**YOUR GOAL**
Take every line from the records below that includes the word "forall".

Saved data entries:
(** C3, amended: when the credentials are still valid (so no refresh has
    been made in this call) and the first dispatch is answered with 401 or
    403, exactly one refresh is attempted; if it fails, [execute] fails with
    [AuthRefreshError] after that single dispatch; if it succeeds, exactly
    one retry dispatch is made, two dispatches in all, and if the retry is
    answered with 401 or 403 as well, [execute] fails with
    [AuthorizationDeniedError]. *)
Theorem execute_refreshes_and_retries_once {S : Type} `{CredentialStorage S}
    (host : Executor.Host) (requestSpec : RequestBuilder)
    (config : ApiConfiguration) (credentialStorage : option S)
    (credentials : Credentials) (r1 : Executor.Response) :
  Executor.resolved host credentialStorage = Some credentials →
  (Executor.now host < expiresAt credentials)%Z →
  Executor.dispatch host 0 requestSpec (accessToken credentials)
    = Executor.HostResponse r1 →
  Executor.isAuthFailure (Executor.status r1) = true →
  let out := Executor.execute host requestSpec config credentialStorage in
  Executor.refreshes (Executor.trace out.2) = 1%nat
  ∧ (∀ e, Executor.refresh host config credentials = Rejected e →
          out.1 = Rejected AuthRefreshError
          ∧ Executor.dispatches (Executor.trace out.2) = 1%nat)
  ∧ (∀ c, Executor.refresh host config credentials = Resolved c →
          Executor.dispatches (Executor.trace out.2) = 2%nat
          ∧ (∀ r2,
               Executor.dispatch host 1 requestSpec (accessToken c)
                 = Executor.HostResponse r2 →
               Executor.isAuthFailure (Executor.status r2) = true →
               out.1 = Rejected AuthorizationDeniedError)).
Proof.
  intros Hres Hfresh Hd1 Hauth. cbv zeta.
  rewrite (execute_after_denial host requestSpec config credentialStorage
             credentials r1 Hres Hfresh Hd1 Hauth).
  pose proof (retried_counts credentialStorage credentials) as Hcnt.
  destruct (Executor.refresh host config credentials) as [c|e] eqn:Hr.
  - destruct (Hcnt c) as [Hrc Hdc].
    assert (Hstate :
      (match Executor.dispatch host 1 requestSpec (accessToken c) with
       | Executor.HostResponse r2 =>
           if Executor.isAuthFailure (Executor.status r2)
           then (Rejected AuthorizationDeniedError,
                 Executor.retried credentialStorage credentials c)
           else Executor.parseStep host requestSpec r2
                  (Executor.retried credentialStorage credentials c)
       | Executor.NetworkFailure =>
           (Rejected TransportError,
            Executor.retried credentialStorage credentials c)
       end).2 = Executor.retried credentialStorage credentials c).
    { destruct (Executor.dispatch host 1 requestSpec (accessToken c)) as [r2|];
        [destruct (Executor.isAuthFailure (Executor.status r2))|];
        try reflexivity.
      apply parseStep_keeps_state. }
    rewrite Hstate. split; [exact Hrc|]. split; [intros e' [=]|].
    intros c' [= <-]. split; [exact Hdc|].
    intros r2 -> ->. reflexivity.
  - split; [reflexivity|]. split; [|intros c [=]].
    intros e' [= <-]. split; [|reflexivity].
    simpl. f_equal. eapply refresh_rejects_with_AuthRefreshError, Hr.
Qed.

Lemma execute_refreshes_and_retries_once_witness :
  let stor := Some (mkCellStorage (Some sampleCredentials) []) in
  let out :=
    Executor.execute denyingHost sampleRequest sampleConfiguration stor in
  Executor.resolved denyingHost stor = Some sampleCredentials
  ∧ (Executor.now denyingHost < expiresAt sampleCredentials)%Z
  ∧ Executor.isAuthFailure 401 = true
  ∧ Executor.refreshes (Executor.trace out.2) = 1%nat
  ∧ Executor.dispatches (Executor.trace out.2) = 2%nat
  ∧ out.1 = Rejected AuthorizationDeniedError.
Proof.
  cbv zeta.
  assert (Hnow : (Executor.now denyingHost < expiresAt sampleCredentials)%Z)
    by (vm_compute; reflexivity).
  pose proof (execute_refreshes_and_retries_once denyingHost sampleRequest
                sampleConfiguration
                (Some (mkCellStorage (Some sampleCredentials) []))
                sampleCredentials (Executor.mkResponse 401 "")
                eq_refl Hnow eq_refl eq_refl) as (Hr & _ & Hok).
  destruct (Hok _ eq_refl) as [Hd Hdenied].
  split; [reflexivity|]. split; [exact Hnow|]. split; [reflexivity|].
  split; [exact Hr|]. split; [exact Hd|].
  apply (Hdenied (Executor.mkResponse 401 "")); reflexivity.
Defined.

==

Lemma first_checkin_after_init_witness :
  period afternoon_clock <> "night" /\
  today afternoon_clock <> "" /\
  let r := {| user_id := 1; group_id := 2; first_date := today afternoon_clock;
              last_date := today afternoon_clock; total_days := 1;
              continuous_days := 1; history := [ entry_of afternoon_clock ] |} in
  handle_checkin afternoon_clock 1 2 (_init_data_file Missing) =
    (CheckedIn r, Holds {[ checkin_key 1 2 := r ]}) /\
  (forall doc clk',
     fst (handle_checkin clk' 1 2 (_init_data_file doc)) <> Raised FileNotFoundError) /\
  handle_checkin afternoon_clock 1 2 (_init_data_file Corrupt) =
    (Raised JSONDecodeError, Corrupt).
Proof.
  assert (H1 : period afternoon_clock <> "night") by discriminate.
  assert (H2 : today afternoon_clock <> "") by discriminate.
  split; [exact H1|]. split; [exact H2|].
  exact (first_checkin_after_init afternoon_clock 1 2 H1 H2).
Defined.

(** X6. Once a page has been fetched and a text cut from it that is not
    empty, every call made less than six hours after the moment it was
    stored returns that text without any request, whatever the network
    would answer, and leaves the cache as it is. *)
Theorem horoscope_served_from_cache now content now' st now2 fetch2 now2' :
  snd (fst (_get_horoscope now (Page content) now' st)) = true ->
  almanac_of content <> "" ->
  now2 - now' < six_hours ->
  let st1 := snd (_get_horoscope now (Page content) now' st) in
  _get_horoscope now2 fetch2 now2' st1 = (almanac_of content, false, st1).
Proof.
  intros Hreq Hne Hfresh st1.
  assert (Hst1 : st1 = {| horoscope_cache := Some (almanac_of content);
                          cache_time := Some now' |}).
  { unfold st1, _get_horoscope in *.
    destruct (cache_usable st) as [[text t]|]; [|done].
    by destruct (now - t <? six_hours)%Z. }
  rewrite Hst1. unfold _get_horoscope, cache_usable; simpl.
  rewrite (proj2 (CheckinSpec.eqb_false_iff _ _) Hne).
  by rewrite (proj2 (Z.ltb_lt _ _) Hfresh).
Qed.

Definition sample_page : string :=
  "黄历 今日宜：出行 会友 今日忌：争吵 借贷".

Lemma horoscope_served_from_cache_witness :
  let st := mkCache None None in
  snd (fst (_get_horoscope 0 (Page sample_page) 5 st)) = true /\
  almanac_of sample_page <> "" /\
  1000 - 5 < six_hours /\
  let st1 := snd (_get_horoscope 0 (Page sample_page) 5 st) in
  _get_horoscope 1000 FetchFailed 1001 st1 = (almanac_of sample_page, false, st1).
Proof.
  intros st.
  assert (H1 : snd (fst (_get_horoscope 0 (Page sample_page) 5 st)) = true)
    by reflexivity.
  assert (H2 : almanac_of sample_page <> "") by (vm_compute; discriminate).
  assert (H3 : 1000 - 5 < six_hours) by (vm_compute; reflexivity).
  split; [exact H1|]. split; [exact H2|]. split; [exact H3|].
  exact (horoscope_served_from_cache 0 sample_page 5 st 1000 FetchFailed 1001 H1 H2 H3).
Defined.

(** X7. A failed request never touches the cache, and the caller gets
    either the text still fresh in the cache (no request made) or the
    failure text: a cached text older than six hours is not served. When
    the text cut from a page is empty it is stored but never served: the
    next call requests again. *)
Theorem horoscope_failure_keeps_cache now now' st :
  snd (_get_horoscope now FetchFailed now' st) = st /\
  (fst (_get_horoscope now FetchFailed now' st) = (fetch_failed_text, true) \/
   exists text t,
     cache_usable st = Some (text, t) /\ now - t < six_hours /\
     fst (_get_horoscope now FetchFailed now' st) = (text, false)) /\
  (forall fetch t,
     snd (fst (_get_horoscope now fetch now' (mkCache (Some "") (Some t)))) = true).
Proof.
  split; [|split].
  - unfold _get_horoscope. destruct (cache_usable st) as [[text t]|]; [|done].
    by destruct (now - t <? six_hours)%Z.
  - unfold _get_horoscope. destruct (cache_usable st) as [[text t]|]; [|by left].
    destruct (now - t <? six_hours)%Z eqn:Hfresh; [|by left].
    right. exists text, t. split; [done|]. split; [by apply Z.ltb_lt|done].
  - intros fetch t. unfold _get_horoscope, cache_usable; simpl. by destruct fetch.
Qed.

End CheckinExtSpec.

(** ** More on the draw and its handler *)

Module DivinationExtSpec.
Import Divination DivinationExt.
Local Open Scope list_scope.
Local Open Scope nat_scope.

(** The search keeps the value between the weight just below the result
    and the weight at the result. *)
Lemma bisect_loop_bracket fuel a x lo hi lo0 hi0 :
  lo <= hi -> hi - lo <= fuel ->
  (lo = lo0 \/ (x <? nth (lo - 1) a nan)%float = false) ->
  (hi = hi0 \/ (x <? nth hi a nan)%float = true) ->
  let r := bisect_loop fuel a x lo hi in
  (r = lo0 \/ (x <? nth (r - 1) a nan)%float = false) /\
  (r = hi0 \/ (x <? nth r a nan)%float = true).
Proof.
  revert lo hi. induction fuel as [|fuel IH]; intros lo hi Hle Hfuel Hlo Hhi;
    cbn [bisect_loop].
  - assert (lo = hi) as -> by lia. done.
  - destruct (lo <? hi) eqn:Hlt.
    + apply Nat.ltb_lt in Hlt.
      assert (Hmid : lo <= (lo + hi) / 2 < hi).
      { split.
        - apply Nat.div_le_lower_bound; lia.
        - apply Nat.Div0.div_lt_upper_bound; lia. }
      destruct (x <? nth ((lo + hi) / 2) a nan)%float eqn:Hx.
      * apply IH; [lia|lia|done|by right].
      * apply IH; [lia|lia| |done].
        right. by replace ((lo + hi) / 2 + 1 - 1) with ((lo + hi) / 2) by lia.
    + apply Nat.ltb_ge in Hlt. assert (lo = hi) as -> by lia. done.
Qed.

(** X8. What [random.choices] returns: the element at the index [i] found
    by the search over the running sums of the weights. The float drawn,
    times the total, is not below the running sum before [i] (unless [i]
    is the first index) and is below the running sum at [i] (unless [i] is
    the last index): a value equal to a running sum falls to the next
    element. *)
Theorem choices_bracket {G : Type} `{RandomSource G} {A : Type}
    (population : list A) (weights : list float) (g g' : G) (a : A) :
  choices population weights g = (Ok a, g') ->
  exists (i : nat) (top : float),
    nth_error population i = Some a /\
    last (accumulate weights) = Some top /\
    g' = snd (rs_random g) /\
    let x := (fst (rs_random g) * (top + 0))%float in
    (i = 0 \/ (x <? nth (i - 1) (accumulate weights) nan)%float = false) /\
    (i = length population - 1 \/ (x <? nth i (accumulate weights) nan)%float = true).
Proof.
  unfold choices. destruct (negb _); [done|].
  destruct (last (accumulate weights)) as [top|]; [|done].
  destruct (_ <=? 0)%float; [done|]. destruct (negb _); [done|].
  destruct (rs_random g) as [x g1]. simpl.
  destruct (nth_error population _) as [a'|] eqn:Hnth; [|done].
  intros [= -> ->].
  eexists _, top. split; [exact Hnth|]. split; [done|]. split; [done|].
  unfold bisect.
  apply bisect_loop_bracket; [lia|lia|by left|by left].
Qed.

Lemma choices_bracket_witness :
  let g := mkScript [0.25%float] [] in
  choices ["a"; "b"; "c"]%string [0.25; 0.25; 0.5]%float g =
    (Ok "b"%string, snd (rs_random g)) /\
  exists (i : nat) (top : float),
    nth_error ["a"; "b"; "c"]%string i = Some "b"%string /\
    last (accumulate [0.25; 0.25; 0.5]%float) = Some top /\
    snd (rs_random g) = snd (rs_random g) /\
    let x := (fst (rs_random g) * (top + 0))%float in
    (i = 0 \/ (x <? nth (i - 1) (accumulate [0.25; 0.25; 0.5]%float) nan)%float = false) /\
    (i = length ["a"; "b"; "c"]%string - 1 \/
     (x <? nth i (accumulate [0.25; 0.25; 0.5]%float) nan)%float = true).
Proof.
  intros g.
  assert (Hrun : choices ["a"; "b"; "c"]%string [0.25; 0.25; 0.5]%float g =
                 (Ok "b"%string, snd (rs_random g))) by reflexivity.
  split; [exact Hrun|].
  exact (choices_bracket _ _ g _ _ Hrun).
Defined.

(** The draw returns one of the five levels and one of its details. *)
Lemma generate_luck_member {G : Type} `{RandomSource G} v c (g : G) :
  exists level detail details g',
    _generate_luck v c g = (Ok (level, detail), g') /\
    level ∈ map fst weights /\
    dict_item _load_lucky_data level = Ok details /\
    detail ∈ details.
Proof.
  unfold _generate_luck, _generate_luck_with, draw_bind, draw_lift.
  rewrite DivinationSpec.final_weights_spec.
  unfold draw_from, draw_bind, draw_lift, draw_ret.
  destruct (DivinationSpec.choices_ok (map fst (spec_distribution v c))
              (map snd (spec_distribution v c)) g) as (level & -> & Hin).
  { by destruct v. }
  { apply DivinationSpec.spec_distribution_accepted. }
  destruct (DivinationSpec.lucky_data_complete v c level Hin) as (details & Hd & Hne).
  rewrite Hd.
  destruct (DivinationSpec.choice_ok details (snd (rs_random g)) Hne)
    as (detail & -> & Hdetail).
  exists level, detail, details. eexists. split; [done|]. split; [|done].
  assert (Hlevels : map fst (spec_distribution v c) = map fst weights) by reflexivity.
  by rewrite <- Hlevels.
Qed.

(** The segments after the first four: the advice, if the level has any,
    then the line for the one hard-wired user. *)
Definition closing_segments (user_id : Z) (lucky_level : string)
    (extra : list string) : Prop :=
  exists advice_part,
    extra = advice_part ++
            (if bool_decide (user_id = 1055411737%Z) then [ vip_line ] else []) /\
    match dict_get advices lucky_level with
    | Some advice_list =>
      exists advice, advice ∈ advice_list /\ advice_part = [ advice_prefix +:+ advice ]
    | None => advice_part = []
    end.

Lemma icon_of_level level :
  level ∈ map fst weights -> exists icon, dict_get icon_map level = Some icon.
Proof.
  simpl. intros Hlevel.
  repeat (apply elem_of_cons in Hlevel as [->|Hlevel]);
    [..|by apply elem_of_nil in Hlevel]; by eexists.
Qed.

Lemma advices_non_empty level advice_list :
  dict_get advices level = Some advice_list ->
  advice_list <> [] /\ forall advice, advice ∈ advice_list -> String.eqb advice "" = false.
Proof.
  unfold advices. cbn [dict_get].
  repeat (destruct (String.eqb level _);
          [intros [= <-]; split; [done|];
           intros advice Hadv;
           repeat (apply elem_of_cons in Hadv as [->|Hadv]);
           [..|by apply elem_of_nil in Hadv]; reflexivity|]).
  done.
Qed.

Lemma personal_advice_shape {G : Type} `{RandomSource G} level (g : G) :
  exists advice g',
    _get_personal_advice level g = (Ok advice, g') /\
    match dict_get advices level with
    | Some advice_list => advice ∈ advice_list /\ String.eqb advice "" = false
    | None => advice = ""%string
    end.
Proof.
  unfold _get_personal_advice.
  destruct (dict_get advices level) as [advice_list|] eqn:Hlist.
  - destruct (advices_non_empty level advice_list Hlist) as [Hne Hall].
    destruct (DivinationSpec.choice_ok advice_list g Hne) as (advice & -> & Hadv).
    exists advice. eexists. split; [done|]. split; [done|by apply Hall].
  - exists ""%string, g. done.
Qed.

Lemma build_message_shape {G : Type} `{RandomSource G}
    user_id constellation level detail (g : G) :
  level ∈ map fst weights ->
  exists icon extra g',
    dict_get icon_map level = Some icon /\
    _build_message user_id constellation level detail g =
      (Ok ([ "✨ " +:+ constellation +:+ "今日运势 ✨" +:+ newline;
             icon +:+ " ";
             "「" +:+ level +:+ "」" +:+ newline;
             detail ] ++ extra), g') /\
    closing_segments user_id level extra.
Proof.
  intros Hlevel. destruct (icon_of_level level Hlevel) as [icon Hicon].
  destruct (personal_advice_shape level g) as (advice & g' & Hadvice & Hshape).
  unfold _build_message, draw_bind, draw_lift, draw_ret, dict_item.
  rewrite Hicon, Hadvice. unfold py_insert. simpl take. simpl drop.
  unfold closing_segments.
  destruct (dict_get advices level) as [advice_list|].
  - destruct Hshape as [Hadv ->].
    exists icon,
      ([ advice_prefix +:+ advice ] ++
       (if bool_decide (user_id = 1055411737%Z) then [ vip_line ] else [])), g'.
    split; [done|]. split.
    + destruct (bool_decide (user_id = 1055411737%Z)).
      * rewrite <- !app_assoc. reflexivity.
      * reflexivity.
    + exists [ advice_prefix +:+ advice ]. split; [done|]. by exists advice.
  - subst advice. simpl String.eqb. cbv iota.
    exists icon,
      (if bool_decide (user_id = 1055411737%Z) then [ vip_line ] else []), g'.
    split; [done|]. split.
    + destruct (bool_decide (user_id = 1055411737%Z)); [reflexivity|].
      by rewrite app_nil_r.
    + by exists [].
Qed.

**RESULT**
  (forall doc clk',
  (forall fetch t,
  advice_list <> [] /\ forall advice, advice ∈ advice_list -> String.eqb advice "" = false.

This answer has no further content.